Nel British Museum di Londra si ammira una tavoletta con l’impronta di una falce di luna nel sigillo del governatore di Ishkun-Sin, vassallo di Ur-Nammu, della IIIª dinastia di Ur, verso il 2.100 a.C.

La dinastia Sargon dura circa 200 anni e dopo molti secoli di anarchia, il re Hammurabi (1750 a.C.) conquista Ur e le città accadiche e si stabilisce a Babilonia, da Bab-Ili, Porta del cielo, la nuova capitale del primo impero babilonese. Il re impone Marduk, un nuovo dio Luna per il pantheon babilonese, Signore della nuova dinastia. Madre del dio Marduk è Sarpanit, una grande madre, divinità femminile primordiale. Associata alla luna crescente è Tašmetum sua moglie e sorellastra, Signora che ascolta e che concede grazie, dea dell'amore, legata al segno del Capricorno. Hammurabi eleva a Babilonia un altro tempio ziggurat, stavolta a sei piani, fulcro dell'attività religiosa della capitale e dei paesi del regno. Dopo 1.000 anni l’impero crolla con l’arrivo di nuovi conquistatori. Altri popoli si insediano, cade Ur e la gente costretta alla vita pastorale, migra dal sud a nord-ovest della Mesopotamia verso la regione di Harran e appare la figura di Abramo un nomade del primo millennio. Segue il percorso degli antichi adoratori del dio Luna e erige un nuovo tempio dedicato al dio Sîn.

 

Nel museo di Aleppo (Siria) è conservato un prezioso calcare dell’VIII sec.a.C. tratto dal santuario del dio Luna di Harran simboleggiato da due sostegni che reggono falci di luna.

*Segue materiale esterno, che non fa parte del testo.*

Lemma tips_appended_priorities (m : Metrics) :
  Forall (fun t => In (tip_priority t) ["high"; "medium"; "low"]) (tips_appended m).
Proof.
  tips_cases m; apply Forall_forall; intros t Hin; simpl in Hin;
    intuition (subst; simpl; auto).
Qed.

Lemma generate_tips_nonempty (m : Metrics) (df : DataFrame) :
  df <> [] -> generate_tips m df = sort_tips (tips_appended m).
Proof. destruct df; [contradiction | reflexivity]. Qed.

(** C8. For a non-empty record set the returned tips are sorted by priority
    rank and the sort is stable: the tips of each priority are exactly those
    appended by conditions 1 to 8, in that order; so no "medium" tip precedes
    a "high" tip and no "low" tip precedes a "medium" or "high" tip. *)
Theorem generate_tips_sorted_stable (m : Metrics) (df : DataFrame) :
  df <> [] ->
  let tips := generate_tips m df in
  StronglySorted (fun a b => rank a <= rank b) tips
  /\ Permutation tips (tips_appended m)
  /\ (forall p, filter (has_priority p) tips = filter (has_priority p) (tips_appended m))
  /\ (exists keep, map tip_category (tips_appended m) = filter keep condition_order)
  /\ Forall (fun t => In (tip_priority t) ["high"; "medium"; "low"]) tips
  /\ (forall l1 a l2 b l3,
         tips = (l1 ++ a :: l2 ++ b :: l3)%list ->
         (tip_priority a = "medium" -> tip_priority b <> "high")
         /\ (tip_priority a = "low" ->
             tip_priority b <> "medium" /\ tip_priority b <> "high")).
Proof.
  intros Hdf tips. subst tips. rewrite (generate_tips_nonempty m df Hdf).
  unfold sort_tips.
  pose proof (sort_by_sorted rank (tips_appended m)) as Hsorted.
  pose proof (sort_by_perm rank (tips_appended m)) as Hperm.
  split; [exact Hsorted|]. split; [exact Hperm|]. split.
  { intros p. apply sort_by_stable. apply has_priority_rank. }
  split; [apply tips_appended_order|]. split.
  { eapply Permutation_Forall; [symmetry; exact Hperm|].
    apply tips_appended_priorities. }
  intros l1 a l2 b l3 Heq.
  pose proof (sorted_precedes rank _ l1 l2 l3 a b Hsorted Heq) as Hle.
  split.
  - intros Ha Hb. rewrite (rank_medium a Ha), (rank_high b Hb) in Hle. lia.
  - intros Ha. rewrite (rank_low a Ha) in Hle. split; intros Hb.
    + rewrite (rank_medium b Hb) in Hle. lia.
    + rewrite (rank_high b Hb) in Hle. lia.
Qed.

End TipsProps.

(** ** Aggregator *)

Section GroupByProps.
Context {K : Type} (cmp : K -> K -> comparison).

(** Adding a row to the groups adds its value to the grand total. *)
Lemma group_add_total (k : K) (v : Q) (groups : list (K * Q)) :
  (fold_right (fun kv acc => snd kv + acc) 0 (group_add cmp Qplus k v groups)
   == v + fold_right (fun kv acc => snd kv + acc) 0 groups)%Q.
Proof.
  induction groups as [|[k' v'] groups IH]; simpl.
  - reflexivity.
  - destruct (cmp k k'); simpl.
    + lra.
    + reflexivity.
    + rewrite IH. lra.
Qed.

Lemma fold_group_add_total (rows groups : list (K * Q)) :
  (fold_right (fun kv acc => snd kv + acc) 0
     (fold_left (fun groups kv => group_add cmp Qplus (fst kv) (snd kv) groups) rows groups)
   == fold_right (fun kv acc => snd kv + acc) 0 groups
      + fold_right (fun kv acc => snd kv + acc) 0 rows)%Q.
Proof.
  revert groups. induction rows as [|[k v] rows IH]; intros groups; simpl.
  - lra.
  - rewrite IH, group_add_total. lra.
Qed.

(** Grouping redistributes the values without changing their total. *)
Lemma groupby_sum_total (rows : list (K * Q)) :
  (fold_right (fun kv acc => snd kv + acc) 0 (groupby_sum cmp Qplus rows)
   == fold_right (fun kv acc => snd kv + acc) 0 rows)%Q.
Proof. unfold groupby_sum. rewrite fold_group_add_total. simpl. lra. Qed.

End GroupByProps.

Il nome Abram significa Il grande Padre e il dio Sîn viene invocato con il nome di Padre. La moglie Sara deriva dall'accadico Sharratu (Regina) e da Sarrati, nome con cui veniva adorata la luna piena, la dea Ningal. E Labano, patrigno di Giacobbe? Deriva da Levannah, La Bianca, nome poetico della Luna e la derivazione dalla luna della quasi totalità dei nomi dei discendenti e dei familiari di Abramo conferma il forte radicamento della devozione lunare nella cultura religiosa. Addirittura il nome Sedecia, ultimo re della tribù di Giuda, viene dal babilonese Shènazar (Shin-usur),il dio Luna protegge a conferma della vitalità del culto fino alla distruzione di Gerusalemme e del Tempio (587 a.C.) da parte di Nabucodonosor.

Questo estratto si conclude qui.